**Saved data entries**
<<<<

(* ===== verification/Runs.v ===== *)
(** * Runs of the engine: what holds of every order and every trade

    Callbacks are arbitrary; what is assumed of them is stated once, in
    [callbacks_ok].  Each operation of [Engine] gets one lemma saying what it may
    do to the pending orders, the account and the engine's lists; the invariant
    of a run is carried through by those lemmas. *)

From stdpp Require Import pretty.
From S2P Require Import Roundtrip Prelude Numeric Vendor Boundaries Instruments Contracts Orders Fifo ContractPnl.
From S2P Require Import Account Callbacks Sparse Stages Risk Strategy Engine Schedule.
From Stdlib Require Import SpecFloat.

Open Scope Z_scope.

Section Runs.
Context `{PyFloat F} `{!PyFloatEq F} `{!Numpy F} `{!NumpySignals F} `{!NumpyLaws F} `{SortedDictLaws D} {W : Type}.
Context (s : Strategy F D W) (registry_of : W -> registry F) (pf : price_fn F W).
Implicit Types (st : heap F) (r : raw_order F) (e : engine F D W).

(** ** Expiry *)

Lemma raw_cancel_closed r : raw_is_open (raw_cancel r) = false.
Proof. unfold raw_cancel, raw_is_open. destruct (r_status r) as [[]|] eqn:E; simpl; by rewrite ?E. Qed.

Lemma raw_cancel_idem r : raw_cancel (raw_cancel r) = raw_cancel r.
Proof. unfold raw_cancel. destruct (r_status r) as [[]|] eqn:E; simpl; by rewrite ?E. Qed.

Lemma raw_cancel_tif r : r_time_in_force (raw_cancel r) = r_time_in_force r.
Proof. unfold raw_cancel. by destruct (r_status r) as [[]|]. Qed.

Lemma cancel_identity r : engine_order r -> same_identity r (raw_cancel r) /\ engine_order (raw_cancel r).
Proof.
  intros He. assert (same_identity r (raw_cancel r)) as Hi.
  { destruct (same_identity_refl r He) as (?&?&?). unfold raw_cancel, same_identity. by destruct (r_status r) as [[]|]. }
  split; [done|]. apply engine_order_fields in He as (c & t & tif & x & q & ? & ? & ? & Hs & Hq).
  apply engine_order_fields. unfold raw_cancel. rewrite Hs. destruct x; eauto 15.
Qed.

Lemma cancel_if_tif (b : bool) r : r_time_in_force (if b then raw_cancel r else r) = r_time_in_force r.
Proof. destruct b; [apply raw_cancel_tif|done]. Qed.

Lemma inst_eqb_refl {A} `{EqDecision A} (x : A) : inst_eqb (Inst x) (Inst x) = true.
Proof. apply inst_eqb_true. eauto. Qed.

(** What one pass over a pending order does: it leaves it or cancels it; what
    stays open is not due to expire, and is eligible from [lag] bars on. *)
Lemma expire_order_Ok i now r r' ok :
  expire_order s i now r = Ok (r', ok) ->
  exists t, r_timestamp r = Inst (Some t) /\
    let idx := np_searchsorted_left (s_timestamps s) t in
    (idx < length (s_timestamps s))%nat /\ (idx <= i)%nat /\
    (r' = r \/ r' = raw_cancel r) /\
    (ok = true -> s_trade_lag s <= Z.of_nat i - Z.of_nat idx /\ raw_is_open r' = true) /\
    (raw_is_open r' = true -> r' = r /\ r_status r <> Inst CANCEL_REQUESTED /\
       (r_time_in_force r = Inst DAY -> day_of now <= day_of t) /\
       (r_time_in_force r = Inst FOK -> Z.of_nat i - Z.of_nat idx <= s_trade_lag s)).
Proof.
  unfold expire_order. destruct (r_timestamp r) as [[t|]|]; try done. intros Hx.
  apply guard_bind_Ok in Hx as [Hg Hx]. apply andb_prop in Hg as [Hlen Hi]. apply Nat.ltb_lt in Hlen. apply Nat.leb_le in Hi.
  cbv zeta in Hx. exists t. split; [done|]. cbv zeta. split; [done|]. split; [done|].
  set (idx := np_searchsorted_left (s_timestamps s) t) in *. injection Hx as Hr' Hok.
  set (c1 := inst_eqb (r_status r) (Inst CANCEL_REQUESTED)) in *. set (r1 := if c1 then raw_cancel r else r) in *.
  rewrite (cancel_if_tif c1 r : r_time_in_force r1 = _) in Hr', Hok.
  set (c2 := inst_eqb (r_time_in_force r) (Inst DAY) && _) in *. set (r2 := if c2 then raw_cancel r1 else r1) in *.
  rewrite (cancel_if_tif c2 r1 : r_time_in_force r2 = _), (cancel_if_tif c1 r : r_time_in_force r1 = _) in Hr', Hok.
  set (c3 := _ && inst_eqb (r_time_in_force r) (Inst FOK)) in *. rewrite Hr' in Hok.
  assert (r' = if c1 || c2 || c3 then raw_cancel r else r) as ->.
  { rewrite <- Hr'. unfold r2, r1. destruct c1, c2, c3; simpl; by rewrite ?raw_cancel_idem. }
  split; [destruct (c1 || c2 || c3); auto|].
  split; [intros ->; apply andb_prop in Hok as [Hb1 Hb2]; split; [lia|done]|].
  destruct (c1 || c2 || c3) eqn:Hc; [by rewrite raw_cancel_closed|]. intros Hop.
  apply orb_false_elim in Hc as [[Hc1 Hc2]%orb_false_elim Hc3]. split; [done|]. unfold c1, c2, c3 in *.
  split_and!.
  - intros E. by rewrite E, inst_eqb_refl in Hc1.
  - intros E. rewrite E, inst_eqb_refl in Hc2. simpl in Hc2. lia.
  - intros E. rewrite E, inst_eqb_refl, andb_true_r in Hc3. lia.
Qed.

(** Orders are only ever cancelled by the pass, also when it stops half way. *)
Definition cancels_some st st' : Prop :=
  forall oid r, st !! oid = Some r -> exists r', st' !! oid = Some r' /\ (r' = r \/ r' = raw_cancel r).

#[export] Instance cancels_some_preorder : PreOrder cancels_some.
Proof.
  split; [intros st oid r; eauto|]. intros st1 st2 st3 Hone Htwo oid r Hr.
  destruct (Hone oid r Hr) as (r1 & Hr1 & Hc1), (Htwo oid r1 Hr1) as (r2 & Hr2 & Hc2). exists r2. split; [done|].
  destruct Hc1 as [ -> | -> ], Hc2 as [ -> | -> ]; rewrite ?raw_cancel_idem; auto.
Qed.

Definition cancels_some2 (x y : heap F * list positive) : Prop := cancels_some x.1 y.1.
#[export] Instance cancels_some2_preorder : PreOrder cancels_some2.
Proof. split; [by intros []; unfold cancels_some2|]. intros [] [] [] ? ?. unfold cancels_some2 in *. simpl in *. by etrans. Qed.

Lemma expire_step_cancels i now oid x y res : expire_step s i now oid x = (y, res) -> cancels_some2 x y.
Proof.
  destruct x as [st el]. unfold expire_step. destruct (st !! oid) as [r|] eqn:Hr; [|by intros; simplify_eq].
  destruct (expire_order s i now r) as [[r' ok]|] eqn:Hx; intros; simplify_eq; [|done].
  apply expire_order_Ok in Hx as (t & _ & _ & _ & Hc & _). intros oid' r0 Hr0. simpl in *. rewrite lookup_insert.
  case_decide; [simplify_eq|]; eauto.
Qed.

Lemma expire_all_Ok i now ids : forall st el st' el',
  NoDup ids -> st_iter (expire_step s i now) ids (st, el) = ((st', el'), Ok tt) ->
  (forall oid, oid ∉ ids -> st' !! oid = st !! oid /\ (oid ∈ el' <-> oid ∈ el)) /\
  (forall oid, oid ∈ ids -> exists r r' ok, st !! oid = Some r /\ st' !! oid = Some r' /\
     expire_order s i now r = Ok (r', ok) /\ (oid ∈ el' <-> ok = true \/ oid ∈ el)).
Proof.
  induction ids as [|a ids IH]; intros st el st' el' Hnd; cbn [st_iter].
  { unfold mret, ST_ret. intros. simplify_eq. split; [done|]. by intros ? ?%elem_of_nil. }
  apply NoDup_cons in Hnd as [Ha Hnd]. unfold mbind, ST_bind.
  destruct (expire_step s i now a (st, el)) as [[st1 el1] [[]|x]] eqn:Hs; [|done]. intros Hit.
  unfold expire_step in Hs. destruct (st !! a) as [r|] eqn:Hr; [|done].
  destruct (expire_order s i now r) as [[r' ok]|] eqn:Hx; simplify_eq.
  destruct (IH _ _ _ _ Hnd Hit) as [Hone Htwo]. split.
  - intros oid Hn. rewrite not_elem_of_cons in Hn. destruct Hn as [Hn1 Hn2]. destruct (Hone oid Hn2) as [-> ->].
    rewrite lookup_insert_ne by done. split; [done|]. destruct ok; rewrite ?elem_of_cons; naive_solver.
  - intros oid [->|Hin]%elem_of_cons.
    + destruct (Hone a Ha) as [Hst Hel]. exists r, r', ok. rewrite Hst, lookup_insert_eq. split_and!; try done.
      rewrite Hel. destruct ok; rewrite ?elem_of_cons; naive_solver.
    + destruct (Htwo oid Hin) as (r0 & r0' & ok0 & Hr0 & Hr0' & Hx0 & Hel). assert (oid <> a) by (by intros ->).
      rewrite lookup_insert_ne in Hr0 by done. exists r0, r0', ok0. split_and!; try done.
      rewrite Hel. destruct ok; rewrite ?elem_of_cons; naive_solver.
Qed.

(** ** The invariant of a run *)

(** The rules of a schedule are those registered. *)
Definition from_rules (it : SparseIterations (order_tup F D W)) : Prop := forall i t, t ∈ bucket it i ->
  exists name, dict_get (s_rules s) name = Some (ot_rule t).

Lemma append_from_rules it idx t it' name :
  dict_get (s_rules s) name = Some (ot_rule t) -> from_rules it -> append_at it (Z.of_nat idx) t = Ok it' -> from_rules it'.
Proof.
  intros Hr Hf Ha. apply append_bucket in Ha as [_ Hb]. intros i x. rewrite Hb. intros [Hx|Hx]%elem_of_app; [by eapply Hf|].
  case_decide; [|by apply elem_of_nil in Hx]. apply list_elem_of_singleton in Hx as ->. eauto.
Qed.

>>>>
<<<<

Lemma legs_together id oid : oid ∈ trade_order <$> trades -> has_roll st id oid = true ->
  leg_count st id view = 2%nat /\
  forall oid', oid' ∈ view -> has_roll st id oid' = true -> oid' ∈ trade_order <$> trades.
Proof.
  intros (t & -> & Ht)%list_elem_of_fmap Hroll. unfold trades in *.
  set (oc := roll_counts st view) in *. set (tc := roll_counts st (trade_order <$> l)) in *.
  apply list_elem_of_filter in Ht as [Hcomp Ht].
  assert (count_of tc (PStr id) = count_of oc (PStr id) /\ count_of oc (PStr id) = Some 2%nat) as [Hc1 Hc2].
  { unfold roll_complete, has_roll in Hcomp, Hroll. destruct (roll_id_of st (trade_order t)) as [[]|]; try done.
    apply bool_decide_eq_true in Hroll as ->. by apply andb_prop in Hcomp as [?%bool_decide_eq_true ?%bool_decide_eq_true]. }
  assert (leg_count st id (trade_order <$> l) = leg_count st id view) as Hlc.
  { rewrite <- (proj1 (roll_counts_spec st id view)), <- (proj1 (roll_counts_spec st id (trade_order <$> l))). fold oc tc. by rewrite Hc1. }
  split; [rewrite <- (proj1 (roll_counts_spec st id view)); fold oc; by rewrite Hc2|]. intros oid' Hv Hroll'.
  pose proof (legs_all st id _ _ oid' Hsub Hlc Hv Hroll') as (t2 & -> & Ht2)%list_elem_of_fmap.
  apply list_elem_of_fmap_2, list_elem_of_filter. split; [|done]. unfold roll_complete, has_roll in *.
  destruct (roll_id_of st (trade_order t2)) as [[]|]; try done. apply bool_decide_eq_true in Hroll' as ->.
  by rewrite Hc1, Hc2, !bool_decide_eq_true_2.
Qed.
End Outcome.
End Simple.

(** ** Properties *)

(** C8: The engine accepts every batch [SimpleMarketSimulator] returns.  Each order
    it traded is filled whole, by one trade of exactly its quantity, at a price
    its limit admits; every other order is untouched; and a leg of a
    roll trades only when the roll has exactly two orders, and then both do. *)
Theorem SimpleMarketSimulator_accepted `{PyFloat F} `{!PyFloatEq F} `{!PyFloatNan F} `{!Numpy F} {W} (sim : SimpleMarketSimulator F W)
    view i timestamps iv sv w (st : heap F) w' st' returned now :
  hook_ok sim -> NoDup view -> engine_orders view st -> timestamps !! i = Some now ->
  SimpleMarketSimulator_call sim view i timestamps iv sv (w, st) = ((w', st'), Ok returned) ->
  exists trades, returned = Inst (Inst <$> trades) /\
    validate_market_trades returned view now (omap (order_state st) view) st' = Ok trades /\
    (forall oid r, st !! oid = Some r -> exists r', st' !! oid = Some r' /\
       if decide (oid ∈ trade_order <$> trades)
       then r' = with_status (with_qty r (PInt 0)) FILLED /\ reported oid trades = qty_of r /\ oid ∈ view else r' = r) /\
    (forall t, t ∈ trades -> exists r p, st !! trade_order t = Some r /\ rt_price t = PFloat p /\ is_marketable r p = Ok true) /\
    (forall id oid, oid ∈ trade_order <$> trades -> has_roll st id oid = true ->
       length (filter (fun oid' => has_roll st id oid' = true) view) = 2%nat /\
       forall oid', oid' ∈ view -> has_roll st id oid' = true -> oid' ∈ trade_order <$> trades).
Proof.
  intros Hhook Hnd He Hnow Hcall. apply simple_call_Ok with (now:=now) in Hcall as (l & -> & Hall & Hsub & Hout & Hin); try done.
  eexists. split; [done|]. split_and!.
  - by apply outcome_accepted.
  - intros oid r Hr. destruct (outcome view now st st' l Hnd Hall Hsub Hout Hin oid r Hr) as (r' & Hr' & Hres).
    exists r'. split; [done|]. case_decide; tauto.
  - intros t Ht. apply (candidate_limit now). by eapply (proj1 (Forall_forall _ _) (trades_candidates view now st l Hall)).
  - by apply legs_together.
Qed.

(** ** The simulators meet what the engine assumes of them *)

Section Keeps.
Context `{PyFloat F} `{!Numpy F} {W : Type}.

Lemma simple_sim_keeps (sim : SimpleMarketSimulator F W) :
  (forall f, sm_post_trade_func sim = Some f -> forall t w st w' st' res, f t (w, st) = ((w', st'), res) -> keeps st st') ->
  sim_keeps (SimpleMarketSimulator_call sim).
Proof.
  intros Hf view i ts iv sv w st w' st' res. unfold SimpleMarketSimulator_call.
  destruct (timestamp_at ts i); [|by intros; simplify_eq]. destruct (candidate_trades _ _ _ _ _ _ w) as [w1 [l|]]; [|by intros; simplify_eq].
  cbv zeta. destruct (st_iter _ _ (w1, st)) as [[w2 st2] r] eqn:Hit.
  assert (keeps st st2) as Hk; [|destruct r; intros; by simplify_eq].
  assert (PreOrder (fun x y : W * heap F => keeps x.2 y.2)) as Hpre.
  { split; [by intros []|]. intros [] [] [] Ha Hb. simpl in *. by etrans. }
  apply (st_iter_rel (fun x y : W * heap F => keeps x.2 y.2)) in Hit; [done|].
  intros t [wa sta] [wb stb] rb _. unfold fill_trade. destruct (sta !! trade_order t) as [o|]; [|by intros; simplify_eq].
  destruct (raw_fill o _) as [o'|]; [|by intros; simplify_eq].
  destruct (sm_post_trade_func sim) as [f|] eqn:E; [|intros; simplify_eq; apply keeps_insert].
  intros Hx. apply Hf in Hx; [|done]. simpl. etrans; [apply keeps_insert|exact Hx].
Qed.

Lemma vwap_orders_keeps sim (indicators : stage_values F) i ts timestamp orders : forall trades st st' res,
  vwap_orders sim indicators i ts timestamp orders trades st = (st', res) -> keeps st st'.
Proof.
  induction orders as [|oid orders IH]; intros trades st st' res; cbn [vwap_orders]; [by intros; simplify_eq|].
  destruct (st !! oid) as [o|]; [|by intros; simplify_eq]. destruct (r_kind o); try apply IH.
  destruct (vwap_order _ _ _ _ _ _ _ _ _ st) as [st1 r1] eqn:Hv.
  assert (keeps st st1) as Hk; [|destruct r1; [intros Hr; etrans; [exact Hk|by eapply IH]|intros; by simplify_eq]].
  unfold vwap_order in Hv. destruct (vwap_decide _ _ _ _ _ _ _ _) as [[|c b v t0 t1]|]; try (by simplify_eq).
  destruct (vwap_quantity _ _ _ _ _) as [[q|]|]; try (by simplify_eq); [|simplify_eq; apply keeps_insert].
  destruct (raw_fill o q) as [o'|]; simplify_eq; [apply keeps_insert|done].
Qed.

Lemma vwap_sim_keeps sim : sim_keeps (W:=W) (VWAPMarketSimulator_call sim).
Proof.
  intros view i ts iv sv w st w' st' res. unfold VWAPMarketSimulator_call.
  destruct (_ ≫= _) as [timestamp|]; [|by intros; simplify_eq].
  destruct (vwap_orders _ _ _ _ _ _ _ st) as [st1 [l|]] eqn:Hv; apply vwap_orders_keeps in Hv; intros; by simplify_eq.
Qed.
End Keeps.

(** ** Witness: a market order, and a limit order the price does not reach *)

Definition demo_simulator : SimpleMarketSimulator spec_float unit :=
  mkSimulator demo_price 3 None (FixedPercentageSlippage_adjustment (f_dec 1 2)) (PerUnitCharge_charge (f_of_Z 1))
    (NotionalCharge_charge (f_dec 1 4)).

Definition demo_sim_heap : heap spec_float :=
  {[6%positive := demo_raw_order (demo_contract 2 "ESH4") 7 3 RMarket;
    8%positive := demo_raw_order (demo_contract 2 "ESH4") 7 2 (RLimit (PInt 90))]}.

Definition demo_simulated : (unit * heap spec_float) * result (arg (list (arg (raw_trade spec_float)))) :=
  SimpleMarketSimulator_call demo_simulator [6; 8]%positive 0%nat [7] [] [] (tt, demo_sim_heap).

>>>>

**Task goal**
Read the entries above and find each line holding the word "pending". Copy it out.

**Your response**
    do to the pending orders, the account and the engine's lists; the invariant
(** What one pass over a pending order does: it leaves it or cancels it; what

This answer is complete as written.